Thursday, June 25, 2009

Monday, June 22, 2009

The Story of the Unhappy Girl


Alyssa was the girl's name. She had everything a girl can want- best friends who love her dearly, a wonderful boyfriend whom she adored, opportunity to attend universitity, a supportive and loving family. Yet Alyssa was still unhappy. Alyssa said she was happy to everyone, but deep inside she felt there was a hole within her heart. A hole she couldn't figure out why it existed. She searched high and low for her 100% happiness with no luck. Alyssa, or Lyssie Poo called by family and friends, decided that she would take pictures to help document her life.
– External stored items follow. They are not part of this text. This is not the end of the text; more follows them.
(** C7: a convolution asks nothing and is sent to the convolution
    endpoint with [image] and [algorithm] only (spec, section 8: the
    "Convolution - Sobel X" example). *)
Theorem click_convolution (w : World) a :
  a ∈ categoryList Convolution -> algorithmSelected (ctl w) = Some a ->
  let w' := st_exec processImageClick w in
  requests w' = requests w ++
    [mkRequest (Some url_convolution) "POST"
       (formData (ctl w) ++ [("image", fileValue (file (ctl w))); ("algorithm", FVString a)])] /\
  alerts w' = alerts w /\ prompts w' = prompts w.
Proof.
  intros Ha Hal. destruct w as [d [fd al f f1 url] als pr rq dl ts]; cbn in Hal; subst al.
  run_click Ha.
Qed.

(** C8: an arithmetic operation sends [secondImage] to the arithmetic
    endpoint without checking that a second image was chosen: with no
    second file the field is the string "undefined". *)
Theorem click_arithmetic (w : World) a :
  a ∈ categoryList Arithmetic -> algorithmSelected (ctl w) = Some a ->
  let w' := st_exec processImageClick w in
  requests w' = requests w ++
    [mkRequest (Some url_arithmetic) "POST"
       (formData (ctl w) ++ [("image", fileValue (file (ctl w))); ("algorithm", FVString a);
                             ("secondImage", fileValue (file1 (ctl w)))])] /\
  alerts w' = alerts w /\ prompts w' = prompts w.
Proof.
  intros Ha Hal. destruct w as [d [fd al f f1 url] als pr rq dl ts]; cbn in Hal; subst al.
  run_click Ha.
Qed.

(** C9: a bitwise operation is sent to the bitwise endpoint, with
    [secondImage] for every operation but "Bitwise Not". *)
Theorem click_bitwise (w : World) a :
  a ∈ categoryList Bitwise -> algorithmSelected (ctl w) = Some a ->
  let w' := st_exec processImageClick w in
  requests w' = requests w ++
    [mkRequest (Some url_bitwise) "POST"
       (formData (ctl w) ++ [("image", fileValue (file (ctl w))); ("algorithm", FVString a)] ++
        (if bool_decide (a = "Bitwise Not") then [] else [("secondImage", fileValue (file1 (ctl w)))]))] /\
  alerts w' = alerts w /\ prompts w' = prompts w.
Proof.
  intros Ha Hal. destruct w as [d [fd al f f1 url] als pr rq dl ts]; cbn in Hal; subst al.
  destruct (decide (a = "Bitwise Not")) as [->|Hn].
  - run_click Ha.
  - rewrite (bool_decide_eq_false_2 _ Hn).
    assert (Hs : bool_decide (Some a = Some "Bitwise Not") = false)
      by (apply bool_decide_eq_false_2; congruence).
    run_click Ha.
Qed.

(** C10: a transformation asks for one parameter: a numeric answer is
    sent as [param] to the transformations endpoint; any other answer
    shows the alert and the request is still sent, without [param], to
    the previous URL. *)
Theorem click_transformation (w : World) a ans rest :
  a ∈ categoryList Transformation -> algorithmSelected (ctl w) = Some a ->
  prompts w = ans :: rest ->
  let w' := st_exec processImageClick w in
  requests w' = requests w ++
    [mkRequest (if isNumeric ans then Some url_transformations else urlApiCall (ctl w)) "POST"
       (formData (ctl w) ++ [("image", fileValue (file (ctl w))); ("algorithm", FVString a)] ++
        (if isNumeric ans then [("param", stringValue ans)] else []))] /\
  alerts w' = alerts w ++ (if isNumeric ans then [] else ["Insert a number!"]) /\
  prompts w' = rest.
Proof.
  intros Ha Hal Hpr. destruct w as [d [fd al f f1 url] als pr rq dl ts]; cbn in Hal, Hpr; subst al pr.
  destruct (isNumeric ans) eqn:En; run_click Ha.
Qed.

(** C11: before the first [change] event [algorithmSelected] is
    [undefined]: no [process*] function runs, and the request carries
    [algorithm] = "undefined" and goes to [urlApiCall] as it is. *)
Theorem click_without_selection (w : World) :
  algorithmSelected (ctl w) = None ->
  let w' := st_exec processImageClick w in
  requests w' = requests w ++
    [mkRequest (urlApiCall (ctl w)) "POST"
       (formData (ctl w) ++ [("image", fileValue (file (ctl w))); ("algorithm", FVString "undefined")])] /\
  alerts w' = alerts w /\ prompts w' = prompts w.
Proof.
  intros Hal. destruct w as [d [fd al f f1 url] als pr rq dl ts]; cbn in Hal; subst al.
  assert (Ha : "Negative" ∈ categoryList Mixed) by (apply (bool_decide_unpack _); reflexivity).
  run_click Ha.
Qed.

(** The whole effect of one change event of the select, with the test of
    line 148 read as the rule it implements. *)
Lemma algorithmSelectionChange_effect (w : World) value :
  st_exec (algorithmSelectionChange value) w =
  let show := bool_decide ((value ∈ arithmeticOperations \/ value ∈ bitOperations) /\
                           value <> "Bitwise Not") in
  mkWorld (set_secondImageDiv_display (if show then "contents" else "none") (dom w))
    (set_algorithmSelected (Some value) (ctl w))
    (alerts w ++ (if show then ["Upload a second image to use this algorithm!"] else []))
    (prompts w) (requests w) (downloads w) (tasks w).
Proof.
  destruct w as [d c als pr rq dl ts].
  assert (Hn : "Bitwise Not" ∉ arithmeticOperations) by (apply (bool_decide_unpack _); reflexivity).
  destruct (inList arithmeticOperations value) eqn:E1; destruct (inList bitOperations value) eqn:E2;
  pose proof (proj1 (inList_spec _ _) E1) as H1 || pose proof (inList_false_inv _ _ E1) as H1;
  pose proof (proj1 (inList_spec _ _) E2) as H2 || pose proof (inList_false_inv _ _ E2) as H2;
  unfold algorithmSelectionChange, st_exec, st_bind, get_ctl, modify_ctl, modify_dom, alert, st_modify, inListOpt;
  cbn [ctl dom alerts prompts requests downloads tasks algorithmSelected set_algorithmSelected snd orb andb];
  rewrite ?E1, ?E2; cbn [orb andb];
  destruct (decide (value = "Bitwise Not")) as [->|Hv]; eval_closed_decisions;
  repeat case_bool_decide; cbn [orb andb negb]; rewrite ?app_nil_r; try reflexivity; try tauto; try set_solver.
Qed.

(** C12: the change handler of the select stores the chosen value and
    shows [#second-image-div] (with the alert) exactly when the algorithm
    is an arithmetic or a bitwise operation other than "Bitwise Not";
    otherwise it hides it.  So the unparenthesised [a || b && c] of line
    148 has the meaning of the rule "(arithmetic or bitwise) and not
    Bitwise Not", because the lists are disjoint. *)
Theorem algorithmSelection_second_image (w : World) value :
  let w' := st_exec (algorithmSelectionChange value) w in
  let show := bool_decide ((value ∈ arithmeticOperations \/ value ∈ bitOperations) /\
                           value <> "Bitwise Not") in
  algorithmSelected (ctl w') = Some value /\
  secondImageDiv_display (dom w') = (if show then "contents" else "none") /\
  alerts w' = alerts w ++ (if show then ["Upload a second image to use this algorithm!"] else []) /\
  requests w' = requests w /\ tasks w' = tasks w.
Proof.
  cbv zeta. rewrite algorithmSelectionChange_effect. cbv zeta.
  destruct w as [[] [] ? ? ? ? ?]. repeat split.
Qed.

(** C13: choosing a first file assigns it to [file] before its type is
    checked.  An accepted type schedules the [FileReader] load of its
    data URL; a rejected one shows the alert and schedules nothing, but
    [file] still holds the rejected file, although the preview keeps the
    previous image (spec, section 4: "leaves prior state untouched"). *)
Theorem uploadFirstImage_assigns_before_check (w : World) f others :
  let w' := st_exec (uploadFirstImageChange (f :: others)) w in
  file (ctl w') = Some f /\ dom w' = dom w /\
  tasks w' = tasks w ++ (if matchImage (file_type f) then [ReaderLoad FirstImage (readAsDataURL f)] else []) /\
  alerts w' = alerts w ++
    (if matchImage (file_type f) then [] else ["Invalid file format. Please select an image file."]).
Proof.
  destruct w as [d c als pr rq dl ts].
  unfold uploadFirstImageChange, st_exec, st_bind, modify_ctl, schedule, alert, st_modify.
  destruct (matchImage (file_type f)); cbn; rewrite ?app_nil_r; auto.
Qed.

(** C14: the [success] callback shows the response as a base64 JPEG data
    URL, shows the save button (the response is not checked) and starts a
    fresh [formData]; saving afterwards downloads exactly that data URL
    under "resultImage.jpg". *)
Theorem ajaxSuccess_shows_result (w : World) response :
  let w' := st_exec (ajaxSuccess response) w in
  resultImage_src (dom w') = Some ("data:image/jpeg;base64," ++ response)%string /\
  saveButton_shown (dom w') = true /\
  formData (ctl w') = FormData_new /\
  saveImage (dom w') = Download ("data:image/jpeg;base64," ++ response)%string "resultImage.jpg" /\
  requests w' = requests w /\ alerts w' = alerts w.
Proof.
  destruct w as [d c als pr rq dl ts].
  unfold ajaxSuccess, st_exec, st_bind, modify_ctl, modify_dom, st_modify. cbn.
  pose proof (buttonsRules_srcs (set_resultImage_src (Some ("data:image/jpeg;base64," ++ response)%string) d))
    as (_ & _ & Hr & _).
  cbn in Hr. unfold saveImage. rewrite Hr.
  unfold buttonsRules. repeat case_bool_decide; cbn in *; try discriminate; try congruence; repeat split.
Qed.

(** C15: the [error] callback shows "Error: " (the [xhr] argument of
    [alert] is ignored) and starts a fresh [formData]; the page is not
    changed. *)
Theorem ajaxError_resets (w : World) :
  let w' := st_exec ajaxError w in
  alerts w' = alerts w ++ ["Error: "] /\ formData (ctl w') = FormData_new /\
  dom w' = dom w /\ requests w' = requests w.
Proof. destruct w. repeat split. Qed.

End ClickProperties.

(** ** Concrete runs, with jQuery's [$.isNumeric] *)

Definition sampleDom : Dom :=
  mkDom (Some "data:image/png;base64,AAAA") (Some "") (Some "") false true false "none" [].
Definition catFile : File := mkFile "cat.png" "image/png" "abc".
Definition dogFile : File := mkFile "dog.png" "image/png" "xyz".
Definition sampleWorld (alg : option string) (answers : list (option string)) (url : option string) : World :=
  mkWorld sampleDom (mkCtl [] alg (Some catFile) None url) [] answers [] [] [].

(** The answer "abc" to "Insert scaling factor" after a convolution was
    processed: the request goes to the convolution endpoint. *)
Lemma click_one_parameter_witness :
  requests (st_exec processImageClick (sampleWorld (Some "Rescaling") [Some "abc"] (Some url_convolution))) =
  [mkRequest (Some url_convolution) "POST" [("image", FVFile catFile); ("algorithm", FVString "Rescaling")]].
Proof.
  destruct (click_one_parameter (sampleWorld (Some "Rescaling") [Some "abc"] (Some url_convolution))
              "Rescaling" "scalingFactor" "Insert a number for the scaling factor!" (Some "abc") []
              (or_introl eq_refl) eq_refl eq_refl) as [H _].
  rewrite H. vm_compute. reflexivity.
Defined.

Lemma click_shift_rescale_witness :
  requests (st_exec processImageClick (sampleWorld (Some "Shift&Rescale") [Some "2"; Some "x"] None)) =
  [mkRequest None "POST" [("image", FVFile catFile); ("algorithm", FVString "Shift&Rescale");
                          ("scalingFactor", FVString "2")]].
Proof.
  destruct (click_shift_rescale (sampleWorld (Some "Shift&Rescale") [Some "2"; Some "x"] None)
              (Some "2") (Some "x") [] eq_refl eq_refl) as [H _].
  rewrite H. vm_compute. reflexivity.
Defined.

Lemma click_mixed_no_parameter_witness :
  requests (st_exec processImageClick (sampleWorld (Some "Negative") [] None)) =
  [mkRequest (Some url_mixed) "POST" [("image", FVFile catFile); ("algorithm", FVString "Negative")]].
Proof.
  destruct (click_mixed_no_parameter (sampleWorld (Some "Negative") [] None) "Negative"
              (or_introl eq_refl) eq_refl) as [H _].
  rewrite H. reflexivity.
Defined.

Lemma click_convolution_witness :
  requests (st_exec processImageClick (sampleWorld (Some "Convolution - Sobel X") [] None)) =
  [mkRequest (Some url_convolution) "POST"
     [("image", FVFile catFile); ("algorithm", FVString "Convolution - Sobel X")]].
Proof.
  destruct (click_convolution (sampleWorld (Some "Convolution - Sobel X") [] None) "Convolution - Sobel X"
              ltac:(apply (bool_decide_unpack _); reflexivity) eq_refl) as [H _].
  rewrite H. reflexivity.
Defined.

Lemma click_arithmetic_witness :
  requests (st_exec processImageClick (sampleWorld (Some "Addition") [] None)) =
  [mkRequest (Some url_arithmetic) "POST"
     [("image", FVFile catFile); ("algorithm", FVString "Addition"); ("secondImage", FVString "undefined")]].
Proof.
  destruct (click_arithmetic (sampleWorld (Some "Addition") [] None) "Addition"
              ltac:(apply (bool_decide_unpack _); reflexivity) eq_refl) as [H _].
  rewrite H. reflexivity.
Defined.

Lemma click_bitwise_witness :
  requests (st_exec processImageClick (sampleWorld (Some "Bitwise Not") [] None)) =
  [mkRequest (Some url_bitwise) "POST" [("image", FVFile catFile); ("algorithm", FVString "Bitwise Not")]].
Proof.
  destruct (click_bitwise (sampleWorld (Some "Bitwise Not") [] None) "Bitwise Not"
              ltac:(apply (bool_decide_unpack _); reflexivity) eq_refl) as [H _].
  rewrite H. vm_compute. reflexivity.
Defined.

Lemma click_transformation_witness :
  requests (st_exec processImageClick (sampleWorld (Some "Power Law") [Some " 2.2 "] None)) =
  [mkRequest (Some url_transformations) "POST"
     [("image", FVFile catFile); ("algorithm", FVString "Power Law"); ("param", FVString " 2.2 ")]].
Proof.
  destruct (click_transformation (sampleWorld (Some "Power Law") [Some " 2.2 "] None) "Power Law"
              (Some " 2.2 ") [] ltac:(apply (bool_decide_unpack _); reflexivity) eq_refl eq_refl) as [H _].
  rewrite H. vm_compute. reflexivity.
Defined.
Alyssa would go all over New York just take shots such as the shot on the right to help herself become happy, but Lyssie Poo still was not happy. See she suffered a lost. She lost a real close friend due to differences, and it hurt her heart deeply. Alyssa never got over the pain. Her best friends would tell her that to get over it and that person isn't important. Just move on. Alyssa couldn't do it. Easier said than done she thought. So Lyssie Poo pushed on with the photography because it was theraputic for her. She also danced and listened to music until one day she noticed something. The lightbulb finally clicked on in her brain. Why should she be unhappy? She has everything she ever needed and wanted all along. She has her crazy and loving two best friends, an awesome group of friends, an amazing boyfriend, and of course family. Alyssa wasn't unhappy any longer and decided to embrace life the way it was given to her. The unhappy girl turned into the joyous young woman, and led a great life. One thing she did learn was if people really care for you as they say they do the will show it. The people that don't or don't show it well are phony and shouldn't be trusted.

Thursday, June 18, 2009

Letter Writting... May be sent to recpipient

This is a letter. I may send or I may not send it out. Post comments and tell me if its good or not. I need opinions
I may not have anger issues, or may not need anger management. I fight for what right and what I think is best. You may not agree with it, but everyone knows its best. You may not think its right, but you are controlling your destiny. Being a wholesome person isn't easy, but I try. I went above and beyond to be the best and perfect friend I can be. I feel like that has been shot to hell. I don't understand because my other best friends say I am such a terrific person and others can't see that. All they see is the violent outbursts and the yelling I have done. I am tired of pretending that I am such a perfect person when I know fully I am not. No one is. Why should I be the scapegoat when everyone has faults. I tried protecting you from all of this, but of course being hard headed didn't help. I have spent countless nights trying to figure out is this karma trying to bite me in the ass for all the wrongs that I have done in my life? Where did I go wrong like honestly? Tell me what I did wrong? I sit here thinking maybe I need psychiatric help because I do indeed have issues such as anger. Last week I proved to myself that I do not need it. I controlled my anger, and I didn't have any outbursts. I know yay me! All what has happened shouldn't have happened, but it did. People say things happens for a reason. That God has a plan for everyone. I think sometimes this happened because He was trying to show me that I shouldn't bend over backwards for certain people because they don't really truly appreciate it. They say they do but do they really? Or maybe this was Him trying to tell me you can't fix everything that needs to be fixed. Or maybe that I truly have problems. I really don't know. Well whatever it is I hope you see that I have calmed down, and I am ready to talk. Not contacting helps either but its whatever. Hope life is great for you cause I know mine is for the most part.